顔写真からアニメーション作成〜Thin-Plate Spline Motion Model for Image Animation〜

2022年3月に発表された画像アニメーション用のスプラインモーションモデルである「Thin-Plate Spline Motion Model for Image Animation」を紹介します。

顔写真から話す顔、人体、ピクセルアニメーションなどのアニメーション化を試してみましょう。

Google colabを使用して簡単に実装することができますので、ぜひ最後までご覧ください。

今回の目標

・Thin-Plate Spline Motion Model for Image Animationは

・顔写真と動画合成の実装

1. Thin-Plate Spline Motion Model forとは
2. 導入
3. サンプルデータでデモ
3.1. 学習済モデルのダウンロード
3.2. サンプルデータを指定
4. オリジナルデータでデモ
5. まとめ

Thin-Plate Spline Motion Model forとは

Thin-Plate Spline Motion Model for Image Animationは2022年3月に発表された画像アニメーション用のスプラインモーションモデルです。

下記のように上段の入力画像と左端の動画を合成して出力します。

引用：https://github.com/yoyo-nb/Thin-Plate-Spline-Motion-Model

Thin-Plate Spline Motion Model for Image Animationは以下のように構成されています。

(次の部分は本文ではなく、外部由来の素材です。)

Lemma loop_ends plan fuel : (∀ p, plan = Some p → region_ok c p) →
  (∀ id, id ∈ map wn_id (wc_nodes c) → (rank id < length (wc_nodes c))%nat) →
  ∀ s, (∀ x, ws_current_node s = Some x → x ∈ map wn_id (wc_nodes c) → (length (wc_nodes c) < fuel + rank x)%nat) →
  (0 < fuel)%nat → yields (advance_loop v fuel c plan s) (λ o, o ≠ None).
Proof.
  intros Hp Hlt. induction fuel as [|fuel IH]; intros s Hx H0; [lia|]. cbn [advance_loop].
  destruct (ws_current_node s) as [id|] eqn:Hcur; [|done]. destruct (is_empty id); [done|].
  destruct (_node_map c id) as [n|] eqn:En.
  - eapply yields_bind; [by apply run_node_down|]. intros [s1|m] Ho; [|by apply yields_ret].
    apply (node_map_spec Hc) in En as [Hn Hid]. assert (id ∈ map wn_id (wc_nodes c)) as Hin by (subst id; by apply list_elem_of_fmap_2).
    specialize (Hx id eq_refl Hin). specialize (Hlt id Hin). apply IH; [|lia].
    intros x Hx1 Hxin. destruct (Ho x Hx1). lia.
  - intros y a y' H. apply st_bind_ok in H as (o & y1 & H & _). unfold run_node in H. by rewrite En in H.
Qed.
End Rank.

Lemma advance_yields s : yields (_advance v s c) (λ o, o ≠ None).
Proof.
  destruct (rank_exists Hc) as (rank & Hlt & Hr). unfold _advance. apply yields_lift. intros plan Hp. apply yields_skip. intros s1.
  apply (loop_ends rank Hr); [|done|intros; lia|lia]. intros p ->. destruct (is_v4 v); [|done]. by apply (parallel_plan_ok Hc).
Qed.
End Termination.

(** A contract that a controller has read. *)
Lemma loaded_graph {HL : Hashlib} {W : Type} {RT : WorkflowRuntime W} v s (y : Sys W) c y' :
  _load_contract v s y = (Ok c, y') → graph_wf c ∧ wh_workflow_sha256 (ws_head s) = _canonical_sha256 (contract_json c)
    ∧ (∃ raw, validate_of v raw = Ok c) ∧ y' = y.
Proof.
  unfold _load_contract. intros H. apply st_bind_ok in H as (k & y1 & [= _ <-] & H). apply st_bind_ok in H as (y1 & y2 & [= <- <-] & H).
  destruct (sy_contracts y !! k) as [[|raw]|]; try done. apply st_bind_ok in H as (c1 & y1 & [= H1 <-] & H).
  apply st_bind_ok in H as (u & y1 & [= H2 <-] & [= <- <-]). apply raise_if_ok, negb_false_iff, bool_decide_eq_true in H2.
  assert (validate_of v raw = Ok c1) as Hv.
  { unfold reraise, catch in H1. destruct (validate_of v raw) as [|e]; [done|]. by destruct (contract_error _ _). }
  split_and!; [|done|by exists raw|done]. unfold validate_of in Hv. destruct (is_v4 v); [by eapply v4_graph_wf|].
  by eapply workflow_graph_wf, validate_contract_ok.
Qed.

Lemma loaded_file {HL : Hashlib} {W : Type} {RT : WorkflowRuntime W} v s (y : Sys W) c y' :
  _load_contract v s y = (Ok c, y') → ∃ k raw, sy_contracts y !! k = Some (ContractJson raw) ∧ validate_of v raw = Ok c.
Proof.
  unfold _load_contract. intros H. apply st_bind_ok in H as (k & y1 & [= _ <-] & H). apply st_bind_ok in H as (y1 & y2 & [= <- <-] & H).
  destruct (sy_contracts y !! k) as [[|raw]|] eqn:E; try done. apply st_bind_ok in H as (c1 & y1 & [= H1 <-] & H).
  apply st_bind_ok in H as (u & y1 & _ & [= <- _]). exists k, raw. split; [done|].
  unfold reraise, catch in H1. destruct (validate_of v raw) as [|e]; [done|]. by destruct (contract_error _ _).
Qed.

Lemma advance_or_fail_ends {HL : Hashlib} {W : Type} {RT : WorkflowRuntime W} v t s c (y : Sys W) o y' : graph_wf c →
  advance_or_fail v t s c y = (Ok o, y') → o ≠ None.
Proof.
  intros Hc H. unfold advance_or_fail, st_except in H. destruct (_advance v s c y) as [[a|e] y1] eqn:E.
  - injection H as <- <-. by eapply advance_yields.
  - destruct (is_exception e); [|done]. by apply st_bind_ok in H as (? & ? & _ & [=]).
Qed.

Lemma decision_ends {HL : Hashlib} {W : Type} {RT : WorkflowRuntime W} v t s cp approve actor (y : Sys W) o y' :
  apply_decision v t s cp approve actor y = (Ok o, y') → o ≠ None.
Proof.
  intros H ->. unfold apply_decision in H. apply st_bind_ok in H as (c & ? & L & H). apply loaded_graph in L as (Hc & _).
  apply st_bind_ok in H as ([s1 selected] & ? & _ & H). do 4 (apply st_bind_ok in H as (? & ? & _ & H)).
  destruct selected; do 2 (apply st_bind_ok in H as (? & ? & _ & H)); [by eapply advance_or_fail_ends|done].
Qed.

入力画像からドライブ画像への背景の動きを表すアフィン変換を予測する同時に、キーポイント検出器を用いてK組のキーポイントを推定し、各キーポイントがTPS変換を生成します。

デンスモーションネットワークは、K＋1個の変換（K個のTPS変換と1個のアフィン変換）を組み合わせます。

さらにオプティカルフローと多重解像度オクルージョンマスクを推定するために、1つのアフィン変換を組み合わせます。

最後に、元画像を入力して、エンコーダで抽出した特徴マップをオプティカルフローでワープし、対応する解像度のオクルージョンマスクのオクルージョンマスクでマスクします。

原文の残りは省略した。